(* ===== verification/Prelude.v ===== *)
(** * Verification of mdacach/advent_of_code_2022 (days 01 to 06)

    The repository is six independent Rust programs, one crate per
    puzzle day ([src/day_0N/src/main.rs]).  Each reads one embedded text
    file with [include_str!], parses it line by line and prints one
    number (or the debug form of a value).  They share no state; the only
    interaction between parts of the program is the call structure inside
    each day, and the shared use of the Rust standard library, itertools
    and nom.  This development models every function of every day as a
    pure Rocq function of the embedded input, with panics and [Result]
    errors made explicit, and proves what each function computes.

    ** Conventions (this file, [Prelude])
    - A Rust [&str] is a [list ascii] ([str]); inputs are ASCII, so
      [chars()] and [bytes()] coincide with the list of characters.
    - A computation that may panic returns [option]: [None] is a panic
      (an [unwrap] of [None]/[Err], an out-of-bounds index, an arithmetic
      overflow in a debug build).  The notation [x <-! o ;; k] threads it.
    - A Rust [Result<T, E>] is [Result T E] with constructors [Ok]/[Err];
      [x <-? r ;; k] is the [?] operator.
    - Fixed-width unsigned integers ([u8], [u32], [u64], [usize]) are [N]
      with the width checked where the code can overflow ([checked_add]
      below is the debug-build [+], which panics on overflow).

    ** Files (in dependency order, as [_CoqProject] lists them)
    - [Prelude]: this header, the result type and the three monad
      notations (scope [rust_scope]), the hint database [rust], the
      tactics [inv_bind] and [reflect_N], and generic lemmas on lists,
      options and fixed-width numbers ([list_triples_ind] reads a list
      three elements at a time, as itertools [tuples] does).
    - [RustStd]: the library behaviour the days rely on, modelled from
      the Rust documentation: [str::lines], [split], [split_whitespace],
      [u32]/[u64] [from_str] with its [IntErrorKind]s, [VecDeque]
      push/pop, [slice::windows], [Iterator::position] and [find],
      itertools [collect_tuple].  None of it is code of the repository,
      so none of it is in the map; its lemmas ([lines_unlines_app],
      [from_str_uint_show], [windows_lookup], [position_Some], ...) are
      the facts every day file uses.
    - [Nom]: the nom 7 combinators used by day 05 ([tag], [take],
      [delimited], [preceded], [map], [alt], [opt], [all_consuming]).
    - [Stacks] (Module [MySolution]): day 05 [mod my_solution]: [Move],
      [Move::from_str], [State], [State::new], [add_to_front_of_stack],
      [perform_move], [perform_batch_move], [get_topmost_crates], the
      grid-reading loop and [main] ([main_with] takes the number of
      stacks [main] hard-codes), each against a reference [move_ref],
      and the consequences that set the two move methods apart.
    - [Crane] (Module [Cranes]): a [Crane] class states what a move
      semantics promises (the reference [move_ref] parameterised by how
      the block is arranged); both methods are instances, and the
      invariant of the step relation [crane_step] (stack count and the
      multiset of crates) and the absence of panics on valid moves are
      proved once against the class.
    - [CrateParser] (Module [CrateParser]): day 05 top-level [main] and
      its nom parsers [parse_crate], [parse_hole], [parse_crate_or_hole],
      [parse_crate_line]; the theorem that links it with the
      position-based reader of [Stacks].
    - [Day05Run] (Module [Day05Run]): the composition of the three
      previous files: [main_with] on an input drawn from rows of crates,
      a label line and moves computes the stacks read column by column
      and moved by [batch_ref]; and the type invariant of [State]
      ([state_wf]: [n] stacks of letters), kept by every step of
      [main_with]; and what the top-level [main] of [CrateParser]
      keeps of that input.  Its definitions ([drawing_stacks], [render_input],
      [run_moves], ...) describe the input and the expected answer and
      model no code.
    - [Day04]: [Range], [Assignment] and their [FromStr], [mine] over
      [process_results], the [RangeInclusiveExt] trait as a [Class] with
      its provided methods and its instance, and the [u32] [main].
    - [Day02]: the rock-paper-scissors enums, the searches of
      [Move::ALL_MOVES], [Round::from_str], [get_score] and [main].
    - [Day06]: [all_different] over a [gset] and the [windows(14)]
      search of [main].
    - [Day03]: [Item] ([From<u8>], [priority]), [solve_for_group] and
      [main] over [HashSet]s, in a Section whose [order] variable is the
      unspecified iteration order of a [HashSet].
    - [Day01]: the [batching] closure, [sorted], [rev], [take(3)] and the
      [u64] sum of [main].
    ** What the theorems show
    - Day 05: the batch move keeps the block's order and the single move
      reverses it (both against [move_ref]); valid moves never panic and
      oversized ones do (except the single move onto the same stack);
      the crate count and multiset are invariant along every run; the nom
      row parser accepts exactly the drawn rows; the position reader and
      the nom parser agree; [Move::from_str] reads back rendered moves;
      the whole of [main_with] refines reading the columns bottom-up and
      running [batch_ref] on each move, and whatever the input, what it
      prints has one letter per stack; on the same input the nom-based
      top-level [main] keeps exactly the drawn rows and drops the label,
      blank and move lines; [main] itself, with its nine hard-coded
      stacks, panics on every input drawn with at most eight stacks
      whose moves never reach stack 9 (the puzzle's example included).
    - Day 04: each test's set meaning on ranges written low to high, the
      agreement of [mine] and [main] on such inputs with bounds below
      [2^32], and where they differ: [main]'s test is weaker on every
      backward range, [main] panics on any bound past [u32::MAX] that
      [mine] reads, and [mine] returns the first parse error after any
      good lines, whatever follows.
    - Day 02: [matching_move] picks the one move reaching the outcome;
      [main] sums the closed-form scores, and a bad letter after any
      good lines makes it panic.
    - Day 06: [all_different] decides [NoDup]; [main] returns the end of
      the first window of distinct characters, or nothing.
    - Day 03: [priority] numbers the letters 1 to 52; [main] does not
      depend on the [HashSet] order when every group has at most one
      common item, and for every group with two common items two orders
      give different sums; [solve_for_group] agrees with it.
    - Day 01: [main] prints the largest sum of three blocks; a second
      blank line ends the reading; it panics exactly when a block's
      running sum or the sum of some three blocks passes [u64::MAX].
    ** Bounds and fuel
    - Integers keep their Rust width where the code adds or subtracts:
      [u64] sums ([checked_add 64]) panic on overflow, [u8]/[u64]
      subtractions ([checked_sub]) below zero.  The functional theorems
      assume the totals fit (for example [9 n < 2^64] for [n] lines of
      day 02), and the overflow examples show the panics.
    - Loops that are not structural run on fuel.  [crate_line_loop] and
      [Day01.batching] get [1 + length] of their input and close with a
      theorem that any larger fuel gives the same result, since each
      round consumes input.  The number printer [show_digits] gets the
      bit size of the number, enough because each round divides by ten
      ([show_digits_value]).
    ** Not modelled
    - Printing ([println!], [dbg!]) and [include_str!]: each [main] is a
      function of the input text returning what is printed.
    - [color_eyre::install] and the [Report] error type: an error is a
      value, its report text is not.
    - The Rust, itertools and nom libraries themselves: modelled from
      their documentation in [RustStd] and [Nom], not verified. *)

From stdpp Require Export base list strings.
From Stdlib Require Export Ascii NArith Lia.

Declare Scope rust_scope.
Delimit Scope rust_scope with rust.
Open Scope rust_scope.

(** A Rust [&str] / [String], as the characters it holds. *)
Abbreviation str := (list ascii).

(** Rust [Result<T, E>]. *)
Inductive Result (T E : Type) : Type :=
| Ok (v : T)
| Err (e : E).
Arguments Ok {T E} v.
Arguments Err {T E} e.

(** [x <-? r ;; k] is [let x = r?; k]: an [Err] is returned as is. *)
Notation "x <-? r ;; k" :=
  (match r with Ok x => k | Err e => Err e end)
  (at level 60, r at next level, right associativity) : rust_scope.

(** [x <-! o ;; k] runs [k] on the value of [o]; [None] is a panic that
    aborts the whole program, so it propagates. *)
Notation "x <-! o ;; k" :=
  (match o with Some x => k | None => None end)
  (at level 60, o at next level, right associativity) : rust_scope.

(** [x <-?! r ;; k] is [let x = r?; k] inside a function that returns a
    [Result] and may also panic. *)
Notation "x <-?! r ;; k" :=
  (match r with Ok x => k | Err e => Some (Err e) end)
  (at level 60, r at next level, right associativity) : rust_scope.

(** [Result::unwrap] / [Result::ok]: a panic on [Err], the value on [Ok]. *)
Definition ok {T E} (r : Result T E) : option T :=
  match r with Ok v => Some v | Err _ => None end.

(** The string literal [s] as a [str]. *)
Definition s2l (s : string) : str := String.list_ascii_of_string s.

(** ** Fixed-width unsigned arithmetic *)

Section Arith.
Local Open Scope N_scope.

(** [2 ^ w]: the first value that does not fit in a [w]-bit integer. *)
Definition modulus (w : N) : N := 2 ^ w.

(** Debug-build [a + b] on [uW]: panics on overflow. *)
Definition checked_add (w : N) (a b : N) : option N :=
  if a + b <? modulus w then Some (a + b) else None.

(** Debug-build [a - b] on [uW]: panics below zero. *)
Definition checked_sub (a b : N) : option N :=
  if b <=? a then Some (a - b) else None.

End Arith.

(** The hint database of the development. *)
Create HintDb rust discriminated.
Create Rewrite HintDb rust.

(** ** Generic lemmas *)

Lemma modulus_pos w : (0 < modulus w)%N.
Proof. unfold modulus. apply N.neq_0_lt_0, N.pow_nonzero. lia. Qed.

#[export] Hint Resolve modulus_pos : rust.

Lemma checked_add_Some w a b :
  (a + b < modulus w)%N -> checked_add w a b = Some (a + b)%N.
Proof. intros H. unfold checked_add. by rewrite (proj2 (N.ltb_lt _ _) H). Qed.

Lemma checked_add_None w a b :
  (modulus w <= a + b)%N -> checked_add w a b = None.
Proof. intros H. unfold checked_add. destruct (N.ltb_spec (a + b) (modulus w)); [lia | done]. Qed.

Lemma checked_add_inv w a b r :
  checked_add w a b = Some r -> (r = a + b /\ a + b < modulus w)%N.
Proof. unfold checked_add. destruct (N.ltb_spec (a + b) (modulus w)); naive_solver. Qed.

Lemma checked_sub_Some a b : (b <= a)%N -> checked_sub a b = Some (a - b)%N.
Proof. intros H. unfold checked_sub. by rewrite (proj2 (N.leb_le _ _) H). Qed.

Lemma checked_sub_0 b : (0 < b)%N -> checked_sub 0 b = None.
Proof. intros H. unfold checked_sub. destruct (N.leb_spec b 0); [lia | done]. Qed.

#[export] Hint Rewrite checked_add_Some checked_sub_Some using lia : rust.

Lemma s2l_app s1 s2 : s2l (s1 +:+ s2) = s2l s1 ++ s2l s2.
Proof. induction s1 as [|c s1 IH]; simpl; [done | by rewrite IH]. Qed.

(** Splitting a list before its last element. *)
Lemma rev_app_last {A} (l : list A) x : rev (l ++ [x]) = x :: rev l.
Proof. by rewrite rev_app_distr. Qed.

(** Induction on a list taken three elements at a time, as itertools
    [tuples] of three reads it. *)
Lemma list_triples_ind {A} (P : list A -> Prop) :
  P [] -> (forall x, P [x]) -> (forall x y, P [x; y]) ->
  (forall x y z r, P r -> P (x :: y :: z :: r)) -> forall l, P l.
Proof.
  intros H0 H1 H2 H3. fix IH 1.
  intros [|x [|y [|z r]]]; [apply H0|apply H1|apply H2|apply H3, IH].
Qed.

(** [x <-! o ;; k] is [Some] exactly when both steps are. *)
Lemma bind_Some {A B} (o : option A) (k : A -> option B) r :
  (x <-! o ;; k x) = Some r <-> exists x, o = Some x /\ k x = Some r.
Proof. destruct o; naive_solver. Qed.

(** Unfold a [x <-! o ;; k] equation in a hypothesis into its parts. *)
Ltac inv_bind :=
  repeat match goal with
  | H : (match ?o with Some _ => _ | None => None end) = Some _ |- _ =>
      let E := fresh "E" in destruct o eqn:E; [|discriminate H]
  | H : Some _ = Some _ |- _ => injection H as H
  end.

(** Turn the comparisons [(a <=? b)%N] and [(a <? b)%N] of a goal and its
    hypotheses into propositions, one case per comparison. *)
Ltac reflect_N :=
  repeat match goal with
  | |- context [(?a <=? ?b)%N] => destruct (N.leb_spec a b)
  | |- context [(?a <? ?b)%N] => destruct (N.ltb_spec a b)
  | H : context [(?a <=? ?b)%N] |- _ => destruct (N.leb_spec a b)
  | H : context [(?a <? ?b)%N] |- _ => destruct (N.ltb_spec a b)
  end; simpl in *.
——
▶ [Task objective]:
Please give back exactly the lines of the listing above that run from the one containing "the first window" through the one containing "give different sums;", and only those.

▶ [Answer section]:
      the first window of distinct characters, or nothing.
    - Day 03: [priority] numbers the letters 1 to 52; [main] does not
      depend on the [HashSet] order when every group has at most one
      common item, and for every group with two common items two orders
      give different sums; [solve_for_group] agrees with it.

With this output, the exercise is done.